Another reader shares her story:

Lord have mercy, but this thread is cosmically poignant to me right now. I don’t know if you want to post another story, but I needed to write this. Thanks for the forum.

Last Monday, six days after I voted against the amendment in North Carolina that would protect the sanctity of marriage by stomping on the rights of gay couples, I told my husband that as much as it saddened me, we needed to divorce. We’ve been married for nearly 25 years and have two great teenagers, but I found out seven years ago that he was gay. We have worked mightily to reach some sort of an accord that would keep our marriage and our family intact. But I just can’t do it anymore.

I knew he would never pull the plug on our marriage, so fierce is his guilt over what he’s done to me.

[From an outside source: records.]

(* ===== verification/Plugin.v ===== *)
(** * The plugin ([src/main.go])

    The request handlers of the plugin and the process as a whole: a Docker
    goroutine that follows events and a server that answers reports and
    controls. A handler runs from its decoded request to the value it sends;
    [net/http] recovers a handler that panics and drops the connection.

    The inductive [sys_step] interleaves the steps of the Docker goroutine with whole
    requests. *)

From S2P Require Import Prelude Go Strs Nums Store Env Status World Sim Docker TrafficControl Report.

Record request : Set := MkRequest { NodeID : string; Control : string }.

(** The [Error] field of the response; it is left out of the JSON when empty. *)
Record response : Set := MkReply { Error : option error }.

Section plugin.
Context {E : Type} `{!Docker E, !Kernel E, !Influx E, !Clock E}.
Abbreviation W := (World E).

(** ** Start-up *)

(** NewPlugin: a fresh store, shared by the Docker client and the reporter. *)
Definition NewPlugin : M W (option error) :=
  _ ← zoom (put NewStore);
  err ← NewDockerClient;
  mret (ErrCreateDocker <$> err).

(** The variables [main] sets before it serves: of the two caches, only
    [neworkControlStatusCache] is made. *)
Definition main_setup : M W unit :=
  err ← NewPlugin;
  match err with
  | Some _ => goexit 1   (* log.Fatalf *)
  | None =>
      zoom (modify (λ s : TcState,
        {| heap := heap s; next := next s;
           trafficControlStatusCache := trafficControlStatusCache s;
           neworkControlStatusCache := Some ∅ |}))
  end.

(** ** Requests *)

Definition sendResponse (err : option error) : response := {| Error := err |}.

(** [Plugin.control] after the body has been decoded into [xreq]. *)
Definition control_decoded (xreq : request) : M W response :=
  r ← GetHandler (NodeID xreq) (Control xreq);
  let '(handler, err) := r in
  match err with
  | Some err => mret (sendResponse (Some (ErrGetHandler err)))
  | None =>
      handler ← or_panic NilDereference handler;
      err ← handler;
      match err with
      | Some err => mret (sendResponse (Some (ErrHandlerFailed err)))
      | None => mret (sendResponse None)
      end
  end.

(** The server around a handler: a panic is recovered and the client gets no
    answer. *)
Definition serve {A} (handler : M W A) : M W (option A) := λ w,
  match handler w with
  | (Ret a, w') => (Ret (Some a), w')
  | (Panicked _, w') => (Ret None, w')
  | (Exited c, w') => (Exited c, w')
  | (Blocked, w') => (Blocked, w')
  end.

(** ** The process *)

Inductive sys_step : Pc * W → Pc * W → Prop :=
  | sys_docker pc w pc' w' : start_step (pc, w) (pc', w') → sys_step (pc, w) (pc', w')
  | sys_report pc w r w' : serve RawReport_value w = (Ret r, w') → sys_step (pc, w) (pc, w')
  | sys_control pc w xreq r w' :
      serve (control_decoded xreq) w = (Ret r, w') → sys_step (pc, w) (pc, w').

(** The process is started in any environment, with zeroed variables. *)
Definition boot (e : E) : W :=
  {| env := e; store := NewStore; tcs := tc_init; trace := [] |}.

Definition reachable (c : Pc * W) : Prop :=
  ∃ e w, main_setup (boot e) = (Ret (), w) ∧ rtc sys_step (PcAddListener, w) c.

(** ** One control request *)

Definition respond (r : option error) : response :=
  sendResponse (ErrHandlerFailed <$> r).

Lemma control_run xreq w :
  idle (store w) →
  control_decoded xreq w =
    match resolve (store w) (NodeID xreq) (Control xreq) with
    | inl err => (Ret (sendResponse (Some (ErrGetHandler err))), w)
    | inr action => (r ← action; mret (respond r)) w
    end.
Proof.
  intros Hidle. unfold control_decoded. rewrite (bind_Ret _ _ _ _ _ (GetHandler_run _ _ w Hidle)).
  destruct (resolve _ _ _) as [err|action]; [done|]. cbn [or_panic].
  rewrite bind_mret. unfold mbind, M_bind. by destruct (action w) as [[[]| | |] w'].
Qed.

(** C15: a control request is answered with an error, and changes nothing, when
    it names no container of the store or no control; otherwise exactly the
    action that the control advertises runs, on the PID that the store has
    for the container, and the response carries the error the action returned. *)
Theorem control_spec xreq w :
  idle (store w) →
  match resolve (store w) (NodeID xreq) (Control xreq) with
  | inl err => control_decoded xreq w = (Ret (sendResponse (Some (ErrGetHandler err))), w)
  | inr action =>
      (control_decoded xreq w).2 = (action w).2 ∧
      ∀ rep, (control_decoded xreq w).1 = Ret rep ↔
             ∃ r, (action w).1 = Ret r ∧ rep = respond r
  end.
Proof.
  intros Hidle. rewrite (control_run xreq w Hidle).
  destruct (resolve _ _ _) as [err|action]; [done|]. unfold mbind, M_bind.
  destruct (action w) as [[r| | |] w']; simpl; (split; [done|]; intros rep);
    naive_solver.
Qed.

(** ** Invariants of the process *)

(** What every reachable state has: a store that no goroutine holds, without
    destroyed containers; the latency cache is well formed and, since nothing
    makes the map, nil; the network cache is made and never written. *)
Record deployed (w : W) : Prop := {
  deployed_store : store_ok w;
  deployed_wf : wf (tcs w);
  deployed_nil : nil_cache (tcs w);
  deployed_network : neworkControlStatusCache (tcs w) = Some ∅
}.

Lemma deployed_tcs w w' : tcs w' = tcs w → store_ok w' → deployed w → deployed w'.
Proof. intros Ht Hok []. split; [done|by rewrite Ht..]. Qed.

(** An action that a request resolves to is one of three. *)
Lemma resolve_action (Q : M W (option error) → Prop) s nodeID controlID action :
  (∀ pid lat, lat ≠ "" → Q (ApplyLatency pid lat)) →
  (∀ pid loss, loss ≠ "" → Q (ApplyPacketLoss pid loss)) →
  (∀ pid, controlID = networkControlTablePrefix +:+ "clear" → Q (ClearTrafficControlSettings pid)) →
  resolve s nodeID controlID = inr action → Q action.
Proof.
  intros Hlat Hloss Hclear. unfold resolve.
  destruct (nodeIDToContainerID nodeID) as [id [err|]]; [done|].
  destruct (containers s !! id) as [c|]; [|done].
  destruct (HasPrefix controlID _) eqn:Hp; [|done].
  apply HasPrefix_spec in Hp as [name ->]. rewrite drop_str_app. unfold intended.
  repeat case_decide; intros [= <-]; subst; auto.
Qed.

Lemma control_respects R `{!PreOrder R} xreq w :
  idle (store w) →
  (∀ action, resolve (store w) (NodeID xreq) (Control xreq) = inr action → Respects R action) →
  R w (control_decoded xreq w).2.
Proof.
  intros Hidle Hact. rewrite (control_run xreq w Hidle).
  destruct (resolve _ _ _) as [err|action]; [simpl; reflexivity|].
  apply respects_bind; [done|by apply Hact|apply _].
Qed.

Lemma control_deployed xreq w : deployed w → deployed (control_decoded xreq w).2.
Proof.
  intros [Hok Hwf Hn Hnet]. assert (idle (store w)) as Hidle by apply Hok.
  assert (∀ P, CachePred P → P (tcs w) → P (tcs (control_decoded xreq w).2)) as HP.
  { intros P HP. apply (control_respects (keeps (λ w, P (tcs w))) xreq w Hidle).
    intros action. apply resolve_action; intros; apply _. }
  split; [|by apply HP; [apply _|]..].
  - assert (store (control_decoded xreq w).2 = store w) as Hs.
    { apply (control_respects (same store) xreq w Hidle).
      intros action. apply resolve_action; intros; apply _. }
    unfold store_ok. by rewrite Hs.
Qed.

Lemma report_own w :
  idle (store w) →
  (RawReport_value w).1 ≠ Blocked ∧ tcs (RawReport_value w).2 = tcs w ∧
  ((∀ c, (RawReport_value w).1 ≠ Exited c) → store (RawReport_value w).2 = store w).
Proof.
  intros Hidle. destruct (getContainerNodes_store w Hidle) as [Hnb Hs].
  pose proof (getContainerNodes_frame (same tcs) w) as Ht. unfold same in Ht.
  unfold RawReport_value, mbind, M_bind.
  destruct (getContainerNodes w) as [[] w1]; simpl in *.
  all: split; [done|split; [done|]]; auto.
  intros Hc. by destruct (Hc code).
Qed.

Lemma sys_step_deployed c c' : sys_step c c' → deployed c.2 → deployed c'.2.
Proof.
  intros Hstep Hd. destruct Hstep as [pc w pc' w' Hs|pc w r w' Hs|pc w xreq r w' Hs]; simpl in *.
  - unfold start_step in Hs. simpl in Hs. pose proof (Start_step_frame (same tcs) pc w) as Ht.
    pose proof (Start_step_ok pc w (deployed_store _ Hd)) as Hok.
    rewrite Hs in Ht, Hok. by apply (deployed_tcs w w').
  - destruct (report_own w) as (_ & Ht & Hst); [apply Hd|]. unfold serve in Hs.
    destruct (RawReport_value w) as [[] w1]; simplify_eq; simpl in *.
    all: apply (deployed_tcs w w'); [done| |done]; unfold store_ok; rewrite Hst by done; apply Hd.
  - pose proof (control_deployed xreq w Hd) as Hd'. unfold serve in Hs.
    destruct (control_decoded xreq w) as [[] w1]; by simplify_eq.
Qed.

Lemma main_setup_deployed w w' : tcs w = tc_init → main_setup w = (Ret (), w') → deployed w'.
Proof.
  intros Ht. unfold main_setup, NewPlugin, NewDockerClient, mbind, M_bind. simpl. rewrite ext_run. simpl.
  destruct (docker_NewClient _ (env w)) as [[x|] e'] eqn:Hn; simpl; rewrite Ht; intros [= <-].
  split; simpl; [|by destruct wf_init|done..].
  split; [done|]. intros id c. simpl. by rewrite lookup_empty.
Qed.

Lemma reachable_deployed c : reachable c → deployed c.2.
Proof.
  intros (e & w & Hm & Hrtc).
  apply (rtc_invariant sys_step (λ c, deployed c.2)) with (x := (PcAddListener, w)); [| |done].
  - intros c1 c2 Hd Hs. by eapply sys_step_deployed.
  - by eapply (main_setup_deployed (boot e)).
Qed.

(** C2: however the Docker goroutine, the reports and the control requests
    interleave, whenever the handlers can run the store is unlocked and free
    of destroyed containers, the cache of the traffic control settings is well
    formed, but nil, and the network cache is empty. *)
Theorem deployed_invariant pc w :
  reachable (pc, w) →
  idle (store w) ∧ live (containers (store w)) ∧
  wf (tcs w) ∧ trafficControlStatusCache (tcs w) = None ∧
  neworkControlStatusCache (tcs w) = Some ∅.
Proof. by intros [[] ? ? ?]%reachable_deployed. Qed.

(** C32: the handlers and the mutex. A handler that runs on its own from a
    reachable state never waits for the mutex of the store: it does not ask for
    it while it holds it itself, and finds it free because all before gave it
    back, panics included. A control leaves the store as it is, whatever its
    outcome; so does a report, with the traffic control variables, unless the
    process ends. Handlers that compete for the mutex are the subject of
    [StoreConc.v]. *)
Theorem handlers_release pc w xreq :
  reachable (pc, w) →
  (control_decoded xreq w).1 ≠ Blocked ∧
  idle (store (control_decoded xreq w).2) ∧ store (control_decoded xreq w).2 = store w ∧
  (RawReport_value w).1 ≠ Blocked ∧
  ((∀ c, (RawReport_value w).1 ≠ Exited c) →
     idle (store (RawReport_value w).2) ∧ own (RawReport_value w).2 = own w).
Proof.
  intros [[Hidle _] _ _ _]%reachable_deployed. simpl in Hidle.
  destruct (report_own w Hidle) as (Hnb & Ht & Hs).
  assert (store (control_decoded xreq w).2 = store w) as Hst.
  { apply (control_respects (same store) xreq w Hidle).
    intros action. apply resolve_action; intros; apply _. }
  rewrite Hst. split; [|split; [done|split; [done|split; [done|]]]].
  - rewrite (control_run xreq w Hidle).
    destruct (resolve _ _ _) as [err|action] eqn:Hr; [done|].
    apply nonblocking_bind; [|apply _]. revert Hr. apply resolve_action; intros; apply _.
  - intros Hne. rewrite (Hs Hne). split; [done|]. unfold own. by rewrite Ht, Hs.
Qed.

(** C1: in the deployed plugin no latency and no packet loss control is ever
    answered with success: a request that succeeds is the clear control. *)
Theorem deployed_only_clear_succeeds `{!KernelLaws E, !ClockLaws E} pc w xreq w' :
  reachable (pc, w) →
  control_decoded xreq w = (Ret (sendResponse None), w') →
  Control xreq = networkControlTablePrefix +:+ "clear".
Proof.
  intros [[Hidle _] _ Hn _]%reachable_deployed. simpl in *.
  rewrite (control_run xreq w Hidle).
  destruct (resolve _ _ _) as [err|action] eqn:Hr; [done|].
  intros Ha.
  assert ((action w).1 = Ret None) as Hact.
  { unfold mbind, M_bind in Ha. by destruct (action w) as [[[]| | |] w1]. }
  clear Ha. revert Hr Hact.
  apply (resolve_action (λ a, (a w).1 = Ret None → Control xreq = _)).
  - intros pid lat Hlat. by destruct (ApplyLatency_nil_run pid lat w Hn Hlat).
  - intros pid loss Hloss. by rewrite (ApplyPacketLoss_nil_outcome pid loss w Hn Hloss).
  - done.
Qed.
End plugin.

(** ** The deployed plugin against the scripted environment *)

(** The process after [main] has started and the goroutine has listed the
    containers of [sim1]. *)
Definition sim1 : Sim := {|
  s_containers := s_containers sim0; s_broken := s_broken sim0; s_listed := ["aaa"; "bbb"; "zzz"];
  s_docker_err := None; s_events := []; s_netns_err := None; s_failing := [];
  s_links := s_links sim0; s_influx_err := None; s_response := s_response sim0; s_clock := 1234 |}.

Definition world_up : World Sim := {|
  env := sim1;
  store := {| locked := false;
              containers := {[ "aaa" := MkContainer Running 41; "bbb" := MkContainer Stopped 42 ]} |};
  tcs := {| heap := ∅; next := 0; trafficControlStatusCache := None;
            neworkControlStatusCache := Some ∅ |};
  trace := [] |}.

Lemma world_up_reachable : reachable (PcReceive, world_up).
Proof.
  exists sim1. eexists. split; [reflexivity|].
  eapply rtc_l; [eapply sys_docker; reflexivity|].
  eapply rtc_l; [eapply sys_docker; reflexivity|]. apply rtc_refl.
Qed.

Lemma control_spec_witness :
  control_decoded (MkRequest "ccc;<container>" "network-control-table-fast") world_up =
    (Ret (sendResponse (Some (ErrGetHandler (ErrContainerNotFound "ccc")))), world_up).
Proof.
  exact (control_spec (MkRequest "ccc;<container>" "network-control-table-fast") world_up eq_refl).
Defined.

Lemma deployed_invariant_witness :
  idle (store world_up) ∧ trafficControlStatusCache (tcs world_up) = None.
Proof.
  destruct (deployed_invariant PcReceive world_up world_up_reachable) as (? & _ & _ & ? & _).
  by split.
Defined.

Lemma handlers_release_witness : own (RawReport_value world_up).2 = own world_up.
Proof.
  apply (handlers_release PcReceive world_up (MkRequest "" "") world_up_reachable).
  intros c. vm_compute. discriminate.
Defined.

Lemma deployed_only_clear_succeeds_witness :
  "network-control-table-clear" = networkControlTablePrefix +:+ "clear".
Proof.
  eapply (deployed_only_clear_succeeds PcReceive world_up
    (MkRequest "aaa;<container>" "network-control-table-clear") _ world_up_reachable).
  vm_compute. reflexivity.
Defined.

Over the past seven years, I have passed through all seven stages of grieving that Kubler-Ross outlines, because I was in mourning for the life I thought I had and the future that I thought we would have. It’s taken this long for me to let go.

As soon as I told him that the end was here, the emotion in second place to our sadness was relief … for both of us. The day we had both been dreading but knew deep down had to come was finally here. We will tell our children the whole truth once school is over. We feel they are old enough to understand now, and it is important that they know why we are separating so the cycle of secrets can stop.

When we got married, he was sure that he had put "those" feelings behind him for good, relieved that he wouldn’t be disappointing his parents. He was optimistic about having it all: the wife, the family, the career – things he didn’t feel he could have had if he’d chosen to be openly gay in the late 1980s. So he pushed it all away until he couldn’t deny it any longer and he left enough breadcrumbs for me to figure it out.

And it is all just so sad. I have to part ways with the person that I thought I would grow old with, who knows me better than any human on earth, who laughed out loud with utter joy when our daughter was born, who read each Harry Potter book aloud to our son until he was old enough to read them himself. I’m not mad at him anymore. I’m just so very sad.

A son's perspective:

My mother started to have doubts about my father being gay 10 years into their marriage of 20. When my family moved to Canada in 2000, my parents split, saying they just couldn't get along anymore. A year later, my mother was bringing my sister to my father's place one night only to find my father kissing a young Asian man in front of the house. Both my mother and sister reacted very strongly, both in disgust.

My mother will never forgive my father, which I understand. She told me this terrible statement after it came out that my father is gay: "Your father never fucked me for 20 years and I thought it was my fault". For her, he stole her womanhood; he stole the possibility of making love and being loved by a man who desired her. That's what hurt me the most.

Previous stories here and here.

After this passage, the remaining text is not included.